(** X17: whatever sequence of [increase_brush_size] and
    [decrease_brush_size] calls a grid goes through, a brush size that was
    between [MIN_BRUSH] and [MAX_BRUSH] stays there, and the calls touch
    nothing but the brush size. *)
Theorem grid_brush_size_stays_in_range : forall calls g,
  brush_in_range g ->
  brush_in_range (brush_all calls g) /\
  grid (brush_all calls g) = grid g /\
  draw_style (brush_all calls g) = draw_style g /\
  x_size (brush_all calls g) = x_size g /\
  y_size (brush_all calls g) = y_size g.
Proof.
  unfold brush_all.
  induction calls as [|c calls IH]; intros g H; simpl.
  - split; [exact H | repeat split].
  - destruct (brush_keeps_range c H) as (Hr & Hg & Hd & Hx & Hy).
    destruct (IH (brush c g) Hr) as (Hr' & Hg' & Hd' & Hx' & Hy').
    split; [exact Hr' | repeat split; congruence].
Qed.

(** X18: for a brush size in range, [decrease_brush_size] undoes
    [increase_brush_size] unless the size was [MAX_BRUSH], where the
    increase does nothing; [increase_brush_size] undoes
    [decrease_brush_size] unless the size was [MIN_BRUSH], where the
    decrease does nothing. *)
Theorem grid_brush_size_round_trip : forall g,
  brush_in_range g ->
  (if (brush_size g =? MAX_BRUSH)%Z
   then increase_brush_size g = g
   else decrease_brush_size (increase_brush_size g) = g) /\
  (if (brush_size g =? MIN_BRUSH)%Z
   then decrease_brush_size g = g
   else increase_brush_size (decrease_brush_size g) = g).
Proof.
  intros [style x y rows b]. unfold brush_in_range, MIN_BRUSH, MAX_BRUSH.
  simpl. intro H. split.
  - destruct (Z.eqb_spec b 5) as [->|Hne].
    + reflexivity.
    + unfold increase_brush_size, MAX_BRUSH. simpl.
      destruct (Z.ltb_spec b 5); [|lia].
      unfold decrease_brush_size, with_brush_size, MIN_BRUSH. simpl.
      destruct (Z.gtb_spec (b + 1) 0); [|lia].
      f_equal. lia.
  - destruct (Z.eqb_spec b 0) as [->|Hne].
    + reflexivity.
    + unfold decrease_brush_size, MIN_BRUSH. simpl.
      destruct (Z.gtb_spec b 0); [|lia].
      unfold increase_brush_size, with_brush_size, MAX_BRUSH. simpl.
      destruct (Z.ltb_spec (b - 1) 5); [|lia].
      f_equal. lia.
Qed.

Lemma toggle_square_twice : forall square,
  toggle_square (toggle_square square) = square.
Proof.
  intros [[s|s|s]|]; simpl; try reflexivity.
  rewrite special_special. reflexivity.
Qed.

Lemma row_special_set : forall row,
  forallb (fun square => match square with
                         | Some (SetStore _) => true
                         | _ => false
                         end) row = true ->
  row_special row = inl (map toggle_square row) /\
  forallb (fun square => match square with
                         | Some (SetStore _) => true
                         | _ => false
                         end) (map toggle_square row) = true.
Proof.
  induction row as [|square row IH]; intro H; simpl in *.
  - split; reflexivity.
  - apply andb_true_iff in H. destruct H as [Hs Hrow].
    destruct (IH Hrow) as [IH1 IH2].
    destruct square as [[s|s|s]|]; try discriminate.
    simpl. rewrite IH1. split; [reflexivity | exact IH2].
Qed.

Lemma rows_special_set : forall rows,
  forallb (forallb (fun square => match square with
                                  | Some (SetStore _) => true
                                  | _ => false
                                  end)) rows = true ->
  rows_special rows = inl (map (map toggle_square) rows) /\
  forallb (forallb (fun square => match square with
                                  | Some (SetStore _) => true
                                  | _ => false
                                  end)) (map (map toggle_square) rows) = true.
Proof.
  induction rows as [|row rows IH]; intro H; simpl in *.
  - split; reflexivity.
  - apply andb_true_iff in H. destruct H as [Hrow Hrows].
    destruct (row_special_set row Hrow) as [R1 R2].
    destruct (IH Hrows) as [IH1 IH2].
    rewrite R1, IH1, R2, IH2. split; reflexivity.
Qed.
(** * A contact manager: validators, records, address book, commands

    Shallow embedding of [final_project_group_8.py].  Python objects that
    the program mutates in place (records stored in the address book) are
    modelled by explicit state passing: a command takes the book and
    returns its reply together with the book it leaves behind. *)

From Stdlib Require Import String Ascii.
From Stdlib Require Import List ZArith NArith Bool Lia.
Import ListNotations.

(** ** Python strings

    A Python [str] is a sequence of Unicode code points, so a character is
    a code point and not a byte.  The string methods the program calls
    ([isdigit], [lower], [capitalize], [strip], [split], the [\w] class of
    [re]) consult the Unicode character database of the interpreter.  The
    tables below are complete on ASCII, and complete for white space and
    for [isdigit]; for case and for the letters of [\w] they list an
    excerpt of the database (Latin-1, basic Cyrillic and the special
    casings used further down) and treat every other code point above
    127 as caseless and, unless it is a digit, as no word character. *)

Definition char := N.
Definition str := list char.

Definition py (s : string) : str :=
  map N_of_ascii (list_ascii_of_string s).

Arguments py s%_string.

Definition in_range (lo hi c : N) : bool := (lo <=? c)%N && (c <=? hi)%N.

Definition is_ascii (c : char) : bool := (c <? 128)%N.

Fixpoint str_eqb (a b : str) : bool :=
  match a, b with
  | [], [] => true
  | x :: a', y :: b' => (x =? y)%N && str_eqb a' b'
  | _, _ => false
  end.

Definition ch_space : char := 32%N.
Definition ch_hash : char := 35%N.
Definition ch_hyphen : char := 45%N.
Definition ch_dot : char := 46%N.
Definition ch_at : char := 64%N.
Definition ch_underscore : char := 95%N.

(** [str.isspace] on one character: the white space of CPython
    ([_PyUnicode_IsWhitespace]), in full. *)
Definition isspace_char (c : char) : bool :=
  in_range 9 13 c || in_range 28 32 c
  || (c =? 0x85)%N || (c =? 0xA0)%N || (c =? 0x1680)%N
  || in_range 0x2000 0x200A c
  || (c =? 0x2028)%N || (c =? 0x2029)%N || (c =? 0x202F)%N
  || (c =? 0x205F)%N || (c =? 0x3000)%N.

▬▬▬▬▬▬

**WORK ORDER:** In the listing above, find the line with "intros [style x" and the line with "decrease_brush_size, MIN_BRUSH. simpl."; output exactly those lines and all lines between them.

**ANSWER SECTION:**
  intros [style x y rows b]. unfold brush_in_range, MIN_BRUSH, MAX_BRUSH.
  simpl. intro H. split.
  - destruct (Z.eqb_spec b 5) as [->|Hne].
    + reflexivity.
    + unfold increase_brush_size, MAX_BRUSH. simpl.
      destruct (Z.ltb_spec b 5); [|lia].
      unfold decrease_brush_size, with_brush_size, MIN_BRUSH. simpl.
      destruct (Z.gtb_spec (b + 1) 0); [|lia].
      f_equal. lia.
  - destruct (Z.eqb_spec b 0) as [->|Hne].
    + reflexivity.
    + unfold decrease_brush_size, MIN_BRUSH. simpl.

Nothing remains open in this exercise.